Бринаронский автобус остановился у бара, из него вышла Уэнди и юркнула в дом с черного хода, надеясь избежать встречи с Оуксом, пока она еще не припрятала своих покупок. Но Оукс услыхал за окном знакомый визг тормозов, скрип шин, а затем тяжкий вдох автоматически закрывающихся дверей, все бросил и кинулся вон из бара, чтобы ее перехватить.
— Вернулась, значит.
— Вернулась, — сказала Уэнди. Руки у нее были заняты пакетами и свертками.
— Ты не спешила. Я ждал тебя с одиннадцатичасовым.
— Дел было по горло.
— Видала кого знакомого? — не удержался от вопроса Оукс.
Она поджала губы, загадочно на него поглядела и покачала головой.
— Чего накупила?
— Много чего. И платье тоже.
— За этот месяц третье, так, что ли?
— Сейчас весенняя распродажа, — ответила Уэнди. — Теперь только и покупать задешево. Я ведь о твоем кармане забочусь.
Оукс насмешливо кивнул:
— Как же, как же.
— Многие женщины дождутся, пока платье позарез нужно, тогда уж и покупают. А по-моему, это глупость. Я покупаю, когда цены дешевые, все равно когда-нибудь понадобится. Ясно, это умней.
— Еще бы, — сказал Оукс.
Уэнди прошла в комнату за баром, отложила покупки, небрежно кинула пальто на спинку стула, стала перед зеркалом, поправила прическу и принялась подмазывать губы. Оукс остановился между нею и дверью, ведущей в бар.

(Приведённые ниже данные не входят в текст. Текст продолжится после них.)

(* ===== verification/AioSubmit.v ===== *)
(** * Submitting, cancelling and reading (fs/aio.c)

    io_submit_one() on all its branches.  What drivers and file systems do
    while one of their methods runs is a sequence of the two calls they have:
    kiocb_set_cancel_fn() and aio_complete(), on any requests ([drv]). *)

From S2P Require Import Prelude Wait Tasklet Cmgroup Sched CmWake CmInv CmTask CmOps CmSys CmLife CmAttach CmTop.
From S2P Require Import AioRing AioQueue AioFifo AioCtx AioInv AioOps AioLife AioSetup.
Local Open Scope Z_scope.

(** ** Drivers *)

Inductive drv : aio -> aio -> Prop :=
  | drv_done s : drv s s
  | drv_set_cancel_fn s r x ctx s1 s2 :
      kiocbs s !! r = Some x -> ki_ctx x = Ctx ctx -> kiocb_set_cancel_fn r s = Ret tt s1 -> drv s1 s2 -> drv s s2
  | drv_complete s r x ctx res res2 s1 s2 :
      kiocbs s !! r = Some x -> ki_ctx x = Ctx ctx -> aio_complete r res res2 s = Ret tt s1 -> drv s1 s2 -> drv s s2.

Section Submit.
Variable ncpus : nat.
#[local] Abbreviation inv := (aio_inv ncpus).
#[local] Abbreviation ok := (aio_ok ncpus).

Lemma drv_ok s s' : drv s s' -> forall h, ok h s -> ok h s' /\ keeps s s'.
Proof.
  induction 1 as [s|s r x ctx s1 s2 Hx Hk E _ IH|s r x ctx res res2 s1 s2 Hx Hk E _ IH]; intros h Hi.
  - split; [done|apply keeps_refl].
  - destruct (set_cancel_fn_ok ncpus h _ s r x ctx Hi Hx Hk) as (s1' & E' & Hi1 & K1 & _).
    assert (s1' = s1) as -> by congruence. destruct (IH h) as [Hi2 K2]; [by eapply ok_keeps|].
    split; [done|by eapply keeps_trans].
  - destruct (aio_complete_ok ncpus h _ s r x ctx res res2 Hi Hx Hk) as (s1' & E' & Hi1 & K1 & _).
    assert (s1' = s1) as -> by congruence. destruct (IH h) as [Hi2 K2]; [by eapply ok_keeps|].
    split; [done|by eapply keeps_trans].
Qed.

(** the contract of a method: it returns, and unless it returns
    -EIOCBQUEUED the request is still the caller's to complete *)
Definition method_ok (op : nat -> A Z) : Prop :=
  forall h s r x ctx, ok h s -> kiocbs s !! r = Some x -> ki_ctx x = Ctx ctx ->
    exists z s', op r s = Ret z s' /\ drv s s' /\
      (z <> - EIOCBQUEUED -> exists x', kiocbs s' !! r = Some x' /\ ki_ctx x' = Ctx ctx).

Variables
  (access_ok : bool -> Z -> Z -> bool)
  (copy_check_uvector : bool -> bool -> Z -> Z -> Z)
  (rw_verify_area : bool -> nat -> Z -> Z -> Z)
  (rw_op : bool -> nat -> A Z)
  (fsync_op : bool -> nat -> A Z).
Hypothesis rw_ok : forall w, method_ok (rw_op w).
Hypothesis fsync_ok : forall d, method_ok (fsync_op d).

(** a request before its method runs *)
Record unstarted (s : aio) (r ctx : nat) (x : kiocb) : Prop := Unstarted {
  us_req : kiocbs s !! r = Some x;
  us_ctx : ki_ctx x = Ctx ctx;
  us_linked : ki_linked x = false
}.

(** only fields of the request differ *)
Definition same_but_req (r : nat) (s s' : aio) : Prop := exists x, s' = put_req r x s.

Lemma put_req_put r x y s : put_req r y (put_req r x s) = put_req r y s.
Proof. unfold put_req; simpl. by rewrite insert_insert_eq. Qed.
Lemma put_req_id r x s : kiocbs s !! r = Some x -> put_req r x s = s.
Proof. intros Hx. unfold put_req. rewrite insert_id by done. by destruct s. Qed.

Lemma run_done_ok h s r x ctx ret :
  ok h s -> (ret <> - EIOCBQUEUED -> kiocbs s !! r = Some x /\ ki_ctx x = Ctx ctx) ->
  exists s', run_done r ret s = Ret 0 s' /\ ok h s' /\ keeps s s'.
Proof.
  intros Hi Hx. unfold run_done. destruct (ret =? - EIOCBQUEUED) eqn:E; zbool.
  { exists s. split_and!; try done. apply keeps_refl. }
  destruct (Hx E) as [Hx' Hk]. match goal with |- context [aio_complete r ?z 0] => set (ret' := z) end.
  destruct (aio_complete_ok ncpus h _ s r x ctx ret' 0 Hi Hx' Hk) as (s' & E' & Hi' & K' & _). mrun E'.
  exists s'. split_and!; try done. by eapply ok_keeps.
Qed.

(** running the method and completing the request *)
Lemma run_method_ok h s r x ctx op :
  method_ok op -> ok h s -> kiocbs s !! r = Some x -> ki_ctx x = Ctx ctx ->
  exists s', (ret ← op r; run_done r ret) s = Ret 0 s' /\ ok h s' /\ keeps s s'.
Proof.
  intros Hop Hi Hx Hk. destruct (Hop h s r x ctx Hi Hx Hk) as (z & s1 & E1 & D1 & H1). mrun E1.
  destruct (drv_ok s s1 D1 h Hi) as [Hi1 K1]. destruct (decide (z = - EIOCBQUEUED)) as [Ez|Ez].
  - destruct (run_done_ok h s1 r x ctx z Hi1) as (s2 & E2 & Hi2 & K2); [done|].
    exists s2. split_and!; [done|done|by eapply keeps_trans].
  - destruct (H1 Ez) as (x' & Hx' & Hk'). destruct (run_done_ok h s1 r x' ctx z Hi1) as (s2 & E2 & Hi2 & K2); [done|].
    exists s2. split_and!; [done|done|by eapply keeps_trans].
Qed.

(** what aio_run_iocb() does: the request has been started, or it is refused
    and at most its length differs *)
Definition run_post (h : nat -> Z) (r : nat) (x : kiocb) (s : aio) (o : outcome aio Z) : Prop :=
  exists ret s', o = Ret ret s' /\
    ((ret = 0 /\ ok h s' /\ keeps s s') \/ (ret < 0 /\ exists n, s' = put_req r (set_ki_nbytes n x) s)).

— Я поглядел, ни одна постель сегодня не застелена, — сказал он. Он решил нипочем не горячиться, но при этом дать ей ясно понять, как он относится к тому, что она пренебрегает своими обязанностями.
— Это забота миссис Паф.
— Миссис Паф нынче выходная. Мы с тобой уговаривались, что в ее выходной ты будешь ее подменять.
Уэнди подкрашивала веки.
— А кому они нужны до вечера, эти постели.
— Не годится, чтоб они стояли незастеленные, — сказал Оукс. — В такую комнату и заходить противно. Постояльцы вправе требовать, чтобы комната была прибрана не позднее десяти. Охота им до обеда сидеть в свинюшнике.
— Неохота сидеть в комнате, пусть идут гулять.
— Не зубоскаль ты, сделай милость. Мне и самому противно заходить в комнату, когда среди дня постель не застелена. Даже тошно становится.
— Да ладно, хватит тебе, — сказала Уэнди. И вдела в уши безвкусные, кричащие серьги. — Хороши? — спросила она.
— Глядеть страшно.
— Извините, если не угодила. Последний крик моды.
— Ты бы поменьше модничала, а побольше думала о деле… Опостылел мне весь этот беспорядок, вот что я тебе скажу.
— Коли так, сам бы и занялся.
— И займусь, — сказал Оукс. — Вот увидишь.
— Ты опять? Опять за свое? Ну, чего теперь надумал? — Уэнди видела, что Оукс по обыкновению себя распаляет. А она любила эти стычки, если, конечно, они не заходили слишком далеко. Чутье ей подсказывало, что они ослабляют его и усиливают ее власть над ним.
— Для начала я нынче утром сам пригляжу за баром. А надо будет, и вечером тоже, и завтра. Так что придется тебе прибрать в доме, нечем будет отговариваться.
— Я не нанималась мыть полы.
— А ты и не моешь.
— Все равно, выходит, я уборщица.
Оукс напыжился, вид у него был самый непреклонный. Пришло время объясниться начистоту. Сейчас должно решиться — быть Уэнди и впредь служанкой или она станет госпожой.
— Будь любезна делать, что я говорю, — сказал Оукс. — Сказано, поди наверх и принимайся за работу, тебе за это деньги плачены. Иди, сделай милость.
Она попыталась проскользнуть мимо него в бар, но успела лишь заглянуть туда через застекленную до половины дверь — Оукс схватил ее, оттащил назад, на середину комнаты, сунул ей в руки все пакеты и свертки и вытолкал через другую дверь.